PROVIDED MATERIAL →
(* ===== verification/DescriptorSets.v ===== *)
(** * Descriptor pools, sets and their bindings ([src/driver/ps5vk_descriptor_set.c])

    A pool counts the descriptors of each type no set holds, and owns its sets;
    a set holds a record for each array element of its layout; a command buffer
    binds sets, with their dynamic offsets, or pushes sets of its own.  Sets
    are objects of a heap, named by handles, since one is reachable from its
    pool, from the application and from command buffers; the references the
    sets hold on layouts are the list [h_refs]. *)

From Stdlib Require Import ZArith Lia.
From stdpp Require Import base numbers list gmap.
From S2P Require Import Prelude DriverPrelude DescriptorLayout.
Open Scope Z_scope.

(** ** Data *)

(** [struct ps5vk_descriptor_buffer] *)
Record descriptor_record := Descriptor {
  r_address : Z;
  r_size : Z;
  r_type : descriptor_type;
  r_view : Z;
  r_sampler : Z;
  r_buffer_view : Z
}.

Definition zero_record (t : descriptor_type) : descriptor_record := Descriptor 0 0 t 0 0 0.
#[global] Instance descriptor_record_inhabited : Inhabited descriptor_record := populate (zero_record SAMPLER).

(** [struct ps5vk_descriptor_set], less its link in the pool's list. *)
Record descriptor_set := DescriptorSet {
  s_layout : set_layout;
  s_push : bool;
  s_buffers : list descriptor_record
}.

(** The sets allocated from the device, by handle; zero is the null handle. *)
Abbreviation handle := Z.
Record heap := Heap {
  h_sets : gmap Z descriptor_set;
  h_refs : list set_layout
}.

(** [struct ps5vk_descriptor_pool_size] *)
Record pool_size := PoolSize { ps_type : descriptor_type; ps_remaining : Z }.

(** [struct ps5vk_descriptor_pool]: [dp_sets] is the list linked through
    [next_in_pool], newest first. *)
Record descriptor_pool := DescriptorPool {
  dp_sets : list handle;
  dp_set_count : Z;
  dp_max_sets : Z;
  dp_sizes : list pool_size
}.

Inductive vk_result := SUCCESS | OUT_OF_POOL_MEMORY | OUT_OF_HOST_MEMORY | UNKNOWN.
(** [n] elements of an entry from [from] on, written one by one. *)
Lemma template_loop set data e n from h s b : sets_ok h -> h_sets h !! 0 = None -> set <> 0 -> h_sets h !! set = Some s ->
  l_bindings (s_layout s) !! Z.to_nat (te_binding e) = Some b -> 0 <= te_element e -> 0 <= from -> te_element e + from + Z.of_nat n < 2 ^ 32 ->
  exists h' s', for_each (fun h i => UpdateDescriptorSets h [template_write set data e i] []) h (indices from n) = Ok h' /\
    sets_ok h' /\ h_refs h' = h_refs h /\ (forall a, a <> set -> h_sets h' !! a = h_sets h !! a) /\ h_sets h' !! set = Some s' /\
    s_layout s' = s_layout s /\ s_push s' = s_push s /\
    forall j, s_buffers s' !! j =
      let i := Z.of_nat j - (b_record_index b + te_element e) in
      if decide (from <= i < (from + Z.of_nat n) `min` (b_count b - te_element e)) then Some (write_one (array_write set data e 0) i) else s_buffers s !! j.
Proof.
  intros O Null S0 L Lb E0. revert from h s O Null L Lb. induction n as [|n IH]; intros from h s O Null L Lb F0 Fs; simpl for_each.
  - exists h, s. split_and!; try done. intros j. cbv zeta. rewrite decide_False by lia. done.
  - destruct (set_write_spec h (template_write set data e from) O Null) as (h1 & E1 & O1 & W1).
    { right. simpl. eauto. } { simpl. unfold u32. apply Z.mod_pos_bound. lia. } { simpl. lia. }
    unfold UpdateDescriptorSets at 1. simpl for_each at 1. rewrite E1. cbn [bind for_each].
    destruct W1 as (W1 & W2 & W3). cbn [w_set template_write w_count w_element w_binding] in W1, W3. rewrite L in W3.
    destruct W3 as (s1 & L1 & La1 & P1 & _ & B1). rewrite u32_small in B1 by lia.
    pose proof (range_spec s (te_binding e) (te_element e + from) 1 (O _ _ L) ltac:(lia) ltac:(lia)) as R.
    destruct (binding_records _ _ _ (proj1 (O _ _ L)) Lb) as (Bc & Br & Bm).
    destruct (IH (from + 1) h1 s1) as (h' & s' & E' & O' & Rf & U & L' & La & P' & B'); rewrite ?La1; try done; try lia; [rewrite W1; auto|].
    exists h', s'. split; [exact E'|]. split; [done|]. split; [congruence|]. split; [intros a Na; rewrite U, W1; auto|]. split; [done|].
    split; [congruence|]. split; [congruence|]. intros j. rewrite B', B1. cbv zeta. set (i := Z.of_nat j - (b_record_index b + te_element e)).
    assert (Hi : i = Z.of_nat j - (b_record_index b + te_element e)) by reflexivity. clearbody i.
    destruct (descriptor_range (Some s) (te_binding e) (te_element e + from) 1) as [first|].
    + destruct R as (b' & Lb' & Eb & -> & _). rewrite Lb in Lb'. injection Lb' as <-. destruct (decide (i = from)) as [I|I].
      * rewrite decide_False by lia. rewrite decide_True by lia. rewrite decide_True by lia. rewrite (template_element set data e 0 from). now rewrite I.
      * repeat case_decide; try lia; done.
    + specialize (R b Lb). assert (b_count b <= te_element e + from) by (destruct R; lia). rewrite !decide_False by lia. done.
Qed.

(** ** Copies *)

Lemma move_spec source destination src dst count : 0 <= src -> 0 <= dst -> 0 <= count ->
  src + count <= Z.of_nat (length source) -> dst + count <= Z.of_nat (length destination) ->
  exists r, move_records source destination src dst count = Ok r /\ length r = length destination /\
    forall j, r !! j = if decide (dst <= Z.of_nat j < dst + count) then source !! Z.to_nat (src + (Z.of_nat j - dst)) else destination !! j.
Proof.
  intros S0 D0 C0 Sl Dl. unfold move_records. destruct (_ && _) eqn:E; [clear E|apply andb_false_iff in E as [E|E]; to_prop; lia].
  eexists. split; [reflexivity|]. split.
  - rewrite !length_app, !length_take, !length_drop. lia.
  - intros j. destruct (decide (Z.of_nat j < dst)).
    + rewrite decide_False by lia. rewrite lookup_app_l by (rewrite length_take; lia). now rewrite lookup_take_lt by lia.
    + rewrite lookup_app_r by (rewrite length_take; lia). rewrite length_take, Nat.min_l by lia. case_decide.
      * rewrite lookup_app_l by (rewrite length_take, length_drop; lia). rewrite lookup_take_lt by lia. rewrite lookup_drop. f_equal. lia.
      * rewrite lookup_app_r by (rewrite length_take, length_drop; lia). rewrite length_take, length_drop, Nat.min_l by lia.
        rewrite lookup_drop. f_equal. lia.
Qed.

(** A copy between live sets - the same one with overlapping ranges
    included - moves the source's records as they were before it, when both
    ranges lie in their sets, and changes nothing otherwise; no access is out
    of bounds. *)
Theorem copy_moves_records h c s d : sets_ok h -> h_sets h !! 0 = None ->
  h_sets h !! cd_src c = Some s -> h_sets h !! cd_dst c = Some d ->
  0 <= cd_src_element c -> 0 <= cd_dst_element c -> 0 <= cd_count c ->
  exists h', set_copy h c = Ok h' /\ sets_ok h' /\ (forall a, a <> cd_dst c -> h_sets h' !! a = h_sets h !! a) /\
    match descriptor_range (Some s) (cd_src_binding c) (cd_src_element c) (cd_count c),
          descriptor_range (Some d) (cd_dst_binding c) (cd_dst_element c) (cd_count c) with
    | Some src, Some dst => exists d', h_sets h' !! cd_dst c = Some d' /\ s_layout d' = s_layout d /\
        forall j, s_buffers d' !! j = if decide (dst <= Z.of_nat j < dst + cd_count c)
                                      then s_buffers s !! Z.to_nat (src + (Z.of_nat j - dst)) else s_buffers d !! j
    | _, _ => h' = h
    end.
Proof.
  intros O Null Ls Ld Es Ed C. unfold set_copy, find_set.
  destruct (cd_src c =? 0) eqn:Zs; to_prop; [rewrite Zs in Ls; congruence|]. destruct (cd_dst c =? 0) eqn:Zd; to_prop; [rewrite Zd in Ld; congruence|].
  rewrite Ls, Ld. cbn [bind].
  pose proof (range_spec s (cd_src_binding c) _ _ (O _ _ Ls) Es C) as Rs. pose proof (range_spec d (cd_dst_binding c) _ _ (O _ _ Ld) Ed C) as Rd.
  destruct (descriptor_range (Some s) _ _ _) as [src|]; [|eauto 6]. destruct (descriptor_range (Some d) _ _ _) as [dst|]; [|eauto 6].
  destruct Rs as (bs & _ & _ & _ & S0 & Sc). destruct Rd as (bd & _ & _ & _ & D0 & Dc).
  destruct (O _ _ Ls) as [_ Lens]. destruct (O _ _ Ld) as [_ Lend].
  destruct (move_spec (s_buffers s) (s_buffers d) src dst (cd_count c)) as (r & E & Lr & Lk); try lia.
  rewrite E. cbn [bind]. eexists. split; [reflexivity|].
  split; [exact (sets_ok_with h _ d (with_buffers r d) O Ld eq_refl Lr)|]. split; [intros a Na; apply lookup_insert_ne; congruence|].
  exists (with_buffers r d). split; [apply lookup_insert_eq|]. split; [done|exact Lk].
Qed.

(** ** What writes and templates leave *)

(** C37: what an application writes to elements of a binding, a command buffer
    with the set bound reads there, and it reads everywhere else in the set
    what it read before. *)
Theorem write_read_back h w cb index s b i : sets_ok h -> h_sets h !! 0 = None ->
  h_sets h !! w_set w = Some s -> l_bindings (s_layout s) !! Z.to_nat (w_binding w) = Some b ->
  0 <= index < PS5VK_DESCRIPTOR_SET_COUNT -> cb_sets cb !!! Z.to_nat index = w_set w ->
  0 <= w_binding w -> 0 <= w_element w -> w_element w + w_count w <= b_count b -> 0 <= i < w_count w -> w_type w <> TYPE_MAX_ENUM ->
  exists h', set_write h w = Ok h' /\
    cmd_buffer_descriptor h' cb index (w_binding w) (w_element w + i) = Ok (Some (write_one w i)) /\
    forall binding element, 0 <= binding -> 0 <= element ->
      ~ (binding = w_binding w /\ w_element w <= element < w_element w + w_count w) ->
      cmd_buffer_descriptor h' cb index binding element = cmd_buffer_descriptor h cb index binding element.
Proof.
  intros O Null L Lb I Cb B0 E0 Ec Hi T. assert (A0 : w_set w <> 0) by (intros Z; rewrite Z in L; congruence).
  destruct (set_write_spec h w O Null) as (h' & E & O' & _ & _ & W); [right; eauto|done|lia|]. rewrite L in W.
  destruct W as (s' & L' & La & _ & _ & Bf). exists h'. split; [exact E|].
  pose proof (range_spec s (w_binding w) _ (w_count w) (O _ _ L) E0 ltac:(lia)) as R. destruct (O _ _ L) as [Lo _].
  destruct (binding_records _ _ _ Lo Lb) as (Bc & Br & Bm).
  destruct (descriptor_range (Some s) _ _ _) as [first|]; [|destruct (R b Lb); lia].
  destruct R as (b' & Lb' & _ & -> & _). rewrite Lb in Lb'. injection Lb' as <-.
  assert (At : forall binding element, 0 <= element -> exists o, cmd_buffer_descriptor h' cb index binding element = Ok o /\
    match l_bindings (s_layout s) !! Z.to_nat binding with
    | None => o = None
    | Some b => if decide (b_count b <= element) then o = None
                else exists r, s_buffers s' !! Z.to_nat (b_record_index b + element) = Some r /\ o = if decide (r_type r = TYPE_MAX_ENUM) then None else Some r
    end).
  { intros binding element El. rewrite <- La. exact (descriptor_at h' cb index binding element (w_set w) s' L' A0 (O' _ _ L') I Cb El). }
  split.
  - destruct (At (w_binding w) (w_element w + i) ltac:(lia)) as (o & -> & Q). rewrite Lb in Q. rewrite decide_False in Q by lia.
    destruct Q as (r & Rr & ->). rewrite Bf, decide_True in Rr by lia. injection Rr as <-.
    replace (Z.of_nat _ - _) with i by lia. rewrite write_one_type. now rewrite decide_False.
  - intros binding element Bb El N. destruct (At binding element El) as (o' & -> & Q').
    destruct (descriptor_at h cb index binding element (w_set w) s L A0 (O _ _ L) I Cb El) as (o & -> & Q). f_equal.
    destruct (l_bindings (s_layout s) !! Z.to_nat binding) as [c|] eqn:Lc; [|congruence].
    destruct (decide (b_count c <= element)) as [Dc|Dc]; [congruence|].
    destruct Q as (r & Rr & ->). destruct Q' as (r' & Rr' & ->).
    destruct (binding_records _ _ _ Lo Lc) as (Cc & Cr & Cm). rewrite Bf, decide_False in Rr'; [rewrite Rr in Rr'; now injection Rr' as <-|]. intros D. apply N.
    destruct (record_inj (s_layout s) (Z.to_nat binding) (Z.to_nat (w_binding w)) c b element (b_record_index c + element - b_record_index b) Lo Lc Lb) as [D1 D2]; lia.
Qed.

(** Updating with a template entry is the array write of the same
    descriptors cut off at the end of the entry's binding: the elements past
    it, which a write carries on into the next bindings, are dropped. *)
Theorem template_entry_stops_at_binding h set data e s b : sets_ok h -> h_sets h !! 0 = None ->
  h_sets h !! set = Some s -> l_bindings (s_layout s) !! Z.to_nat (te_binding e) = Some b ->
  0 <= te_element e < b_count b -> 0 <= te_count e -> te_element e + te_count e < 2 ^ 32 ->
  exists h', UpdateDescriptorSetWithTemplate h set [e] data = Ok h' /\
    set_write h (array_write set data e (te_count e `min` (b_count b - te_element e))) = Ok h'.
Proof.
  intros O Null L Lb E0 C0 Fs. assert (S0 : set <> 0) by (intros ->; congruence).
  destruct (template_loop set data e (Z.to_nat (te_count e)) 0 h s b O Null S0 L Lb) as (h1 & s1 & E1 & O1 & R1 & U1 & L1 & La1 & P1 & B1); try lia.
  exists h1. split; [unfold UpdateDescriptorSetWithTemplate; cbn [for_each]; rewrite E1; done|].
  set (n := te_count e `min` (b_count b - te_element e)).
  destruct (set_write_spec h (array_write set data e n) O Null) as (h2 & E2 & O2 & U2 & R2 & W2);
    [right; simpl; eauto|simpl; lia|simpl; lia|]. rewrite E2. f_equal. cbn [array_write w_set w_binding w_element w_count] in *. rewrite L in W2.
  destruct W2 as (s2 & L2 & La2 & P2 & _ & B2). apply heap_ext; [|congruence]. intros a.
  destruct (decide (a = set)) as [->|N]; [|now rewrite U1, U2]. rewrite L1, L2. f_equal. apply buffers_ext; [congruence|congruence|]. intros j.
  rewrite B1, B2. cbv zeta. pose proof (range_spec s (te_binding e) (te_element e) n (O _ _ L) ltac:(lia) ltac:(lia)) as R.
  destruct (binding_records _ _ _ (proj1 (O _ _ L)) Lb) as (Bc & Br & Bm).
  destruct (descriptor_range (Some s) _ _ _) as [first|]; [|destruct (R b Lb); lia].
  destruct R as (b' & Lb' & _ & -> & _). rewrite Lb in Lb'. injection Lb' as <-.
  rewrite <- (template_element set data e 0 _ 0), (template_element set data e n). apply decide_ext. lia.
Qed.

--

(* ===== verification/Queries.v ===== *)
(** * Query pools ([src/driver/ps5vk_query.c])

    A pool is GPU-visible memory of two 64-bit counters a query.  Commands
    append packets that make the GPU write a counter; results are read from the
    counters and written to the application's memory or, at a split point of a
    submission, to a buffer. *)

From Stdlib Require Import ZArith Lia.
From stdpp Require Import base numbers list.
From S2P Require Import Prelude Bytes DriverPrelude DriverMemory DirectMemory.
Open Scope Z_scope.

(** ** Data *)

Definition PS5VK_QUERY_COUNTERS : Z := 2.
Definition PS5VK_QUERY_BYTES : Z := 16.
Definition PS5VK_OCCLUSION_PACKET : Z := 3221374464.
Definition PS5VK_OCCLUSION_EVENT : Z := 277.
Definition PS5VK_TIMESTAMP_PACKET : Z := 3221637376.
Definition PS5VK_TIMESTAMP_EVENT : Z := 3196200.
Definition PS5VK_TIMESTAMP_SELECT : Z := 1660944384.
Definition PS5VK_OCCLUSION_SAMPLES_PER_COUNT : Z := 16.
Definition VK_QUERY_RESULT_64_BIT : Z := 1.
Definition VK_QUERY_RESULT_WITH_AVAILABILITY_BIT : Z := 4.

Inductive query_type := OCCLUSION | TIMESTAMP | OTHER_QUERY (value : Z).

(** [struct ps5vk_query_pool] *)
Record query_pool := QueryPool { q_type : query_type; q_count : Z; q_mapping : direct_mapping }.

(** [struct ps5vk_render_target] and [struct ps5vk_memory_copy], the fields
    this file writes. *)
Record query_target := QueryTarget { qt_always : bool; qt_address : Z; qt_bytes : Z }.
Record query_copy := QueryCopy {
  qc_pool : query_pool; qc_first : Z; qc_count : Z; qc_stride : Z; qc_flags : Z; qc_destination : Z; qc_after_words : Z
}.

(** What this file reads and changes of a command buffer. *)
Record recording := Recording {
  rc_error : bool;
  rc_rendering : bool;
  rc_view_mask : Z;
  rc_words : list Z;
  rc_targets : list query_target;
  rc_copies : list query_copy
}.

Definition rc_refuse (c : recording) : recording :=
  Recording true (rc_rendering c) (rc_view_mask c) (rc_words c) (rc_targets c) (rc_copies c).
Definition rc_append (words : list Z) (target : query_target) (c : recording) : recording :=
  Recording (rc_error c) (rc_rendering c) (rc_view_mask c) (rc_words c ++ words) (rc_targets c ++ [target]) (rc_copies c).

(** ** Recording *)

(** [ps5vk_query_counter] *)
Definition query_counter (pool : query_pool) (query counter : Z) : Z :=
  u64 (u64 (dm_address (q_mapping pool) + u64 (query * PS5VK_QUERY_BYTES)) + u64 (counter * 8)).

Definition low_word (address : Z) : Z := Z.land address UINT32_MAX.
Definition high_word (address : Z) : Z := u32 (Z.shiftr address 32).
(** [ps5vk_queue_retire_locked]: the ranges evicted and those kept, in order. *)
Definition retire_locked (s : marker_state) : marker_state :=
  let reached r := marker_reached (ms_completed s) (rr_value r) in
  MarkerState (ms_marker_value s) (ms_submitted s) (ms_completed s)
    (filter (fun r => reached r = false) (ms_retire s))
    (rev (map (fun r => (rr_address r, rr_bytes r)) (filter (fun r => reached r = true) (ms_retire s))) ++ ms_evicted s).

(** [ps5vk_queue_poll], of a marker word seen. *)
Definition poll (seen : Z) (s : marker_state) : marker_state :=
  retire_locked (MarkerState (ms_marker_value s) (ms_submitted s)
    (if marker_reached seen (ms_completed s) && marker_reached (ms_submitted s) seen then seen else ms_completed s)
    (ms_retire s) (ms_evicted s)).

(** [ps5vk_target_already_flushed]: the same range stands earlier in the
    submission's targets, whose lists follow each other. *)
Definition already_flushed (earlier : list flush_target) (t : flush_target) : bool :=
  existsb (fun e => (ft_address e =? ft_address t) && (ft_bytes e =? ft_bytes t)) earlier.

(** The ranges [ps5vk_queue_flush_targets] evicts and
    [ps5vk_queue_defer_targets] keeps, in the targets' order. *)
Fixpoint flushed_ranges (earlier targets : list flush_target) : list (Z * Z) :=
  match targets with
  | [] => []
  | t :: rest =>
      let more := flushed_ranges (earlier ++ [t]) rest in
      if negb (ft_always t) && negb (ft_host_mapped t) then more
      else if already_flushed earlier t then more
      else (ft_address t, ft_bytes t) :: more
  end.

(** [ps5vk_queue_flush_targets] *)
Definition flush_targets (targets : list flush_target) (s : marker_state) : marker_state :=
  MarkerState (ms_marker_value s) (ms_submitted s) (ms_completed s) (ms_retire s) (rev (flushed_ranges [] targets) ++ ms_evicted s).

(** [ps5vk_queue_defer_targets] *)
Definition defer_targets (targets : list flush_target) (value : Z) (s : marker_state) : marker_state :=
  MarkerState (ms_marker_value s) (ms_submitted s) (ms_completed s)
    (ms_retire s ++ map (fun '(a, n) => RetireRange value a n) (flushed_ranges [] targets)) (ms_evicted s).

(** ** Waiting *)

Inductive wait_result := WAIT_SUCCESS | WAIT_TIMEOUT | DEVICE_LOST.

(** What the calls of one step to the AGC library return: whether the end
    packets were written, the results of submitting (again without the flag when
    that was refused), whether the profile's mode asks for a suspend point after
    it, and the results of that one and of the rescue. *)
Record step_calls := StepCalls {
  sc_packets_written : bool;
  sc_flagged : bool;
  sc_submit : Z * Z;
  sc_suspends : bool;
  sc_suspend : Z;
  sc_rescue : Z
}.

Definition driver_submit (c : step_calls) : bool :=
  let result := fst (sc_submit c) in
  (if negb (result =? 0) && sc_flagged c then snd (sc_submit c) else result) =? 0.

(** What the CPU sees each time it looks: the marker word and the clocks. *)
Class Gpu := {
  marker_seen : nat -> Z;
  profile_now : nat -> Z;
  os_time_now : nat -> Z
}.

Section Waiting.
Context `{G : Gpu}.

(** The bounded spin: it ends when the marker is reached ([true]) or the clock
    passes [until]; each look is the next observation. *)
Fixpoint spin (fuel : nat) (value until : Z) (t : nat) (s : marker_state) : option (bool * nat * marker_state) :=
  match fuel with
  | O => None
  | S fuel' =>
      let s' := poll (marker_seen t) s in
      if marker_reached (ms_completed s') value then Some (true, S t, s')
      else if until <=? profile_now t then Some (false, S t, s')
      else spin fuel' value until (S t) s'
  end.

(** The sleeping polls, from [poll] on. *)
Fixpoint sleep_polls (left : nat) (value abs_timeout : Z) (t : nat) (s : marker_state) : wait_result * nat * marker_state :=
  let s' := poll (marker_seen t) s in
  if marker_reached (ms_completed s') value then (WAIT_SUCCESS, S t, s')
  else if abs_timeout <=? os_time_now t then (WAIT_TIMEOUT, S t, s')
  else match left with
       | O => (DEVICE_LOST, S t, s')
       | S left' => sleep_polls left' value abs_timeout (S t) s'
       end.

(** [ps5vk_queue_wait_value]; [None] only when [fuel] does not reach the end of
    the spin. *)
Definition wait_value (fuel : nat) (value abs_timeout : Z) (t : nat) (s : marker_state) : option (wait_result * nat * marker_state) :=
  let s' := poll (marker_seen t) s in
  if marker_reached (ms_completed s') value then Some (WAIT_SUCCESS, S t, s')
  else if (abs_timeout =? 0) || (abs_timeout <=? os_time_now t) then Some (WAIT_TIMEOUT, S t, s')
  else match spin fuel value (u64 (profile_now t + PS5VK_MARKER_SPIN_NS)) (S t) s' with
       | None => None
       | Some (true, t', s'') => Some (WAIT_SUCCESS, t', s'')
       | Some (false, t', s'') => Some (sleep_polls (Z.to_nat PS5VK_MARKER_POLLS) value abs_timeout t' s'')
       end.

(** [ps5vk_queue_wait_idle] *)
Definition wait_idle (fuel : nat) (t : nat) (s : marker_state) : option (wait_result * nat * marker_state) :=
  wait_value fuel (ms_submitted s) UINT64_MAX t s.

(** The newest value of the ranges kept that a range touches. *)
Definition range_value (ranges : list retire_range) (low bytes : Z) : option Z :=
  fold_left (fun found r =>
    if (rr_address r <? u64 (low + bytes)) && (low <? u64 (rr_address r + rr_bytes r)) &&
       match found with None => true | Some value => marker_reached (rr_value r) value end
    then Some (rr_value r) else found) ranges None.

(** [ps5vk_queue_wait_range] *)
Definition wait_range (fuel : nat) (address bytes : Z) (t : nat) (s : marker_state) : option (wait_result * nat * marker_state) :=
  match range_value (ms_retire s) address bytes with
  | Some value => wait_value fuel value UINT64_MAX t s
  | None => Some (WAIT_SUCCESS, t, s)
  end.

TASK TO CARRY OUT → Using the listing above, copy exactly the line that contains "(** [struct ps5vk_query_pool] *)", the line that contains "this file writes. *)", and each line that falls between them.

FINAL ANSWER →
(** [struct ps5vk_query_pool] *)
Record query_pool := QueryPool { q_type : query_type; q_count : Z; q_mapping : direct_mapping }.

(** [struct ps5vk_render_target] and [struct ps5vk_memory_copy], the fields
    this file writes. *)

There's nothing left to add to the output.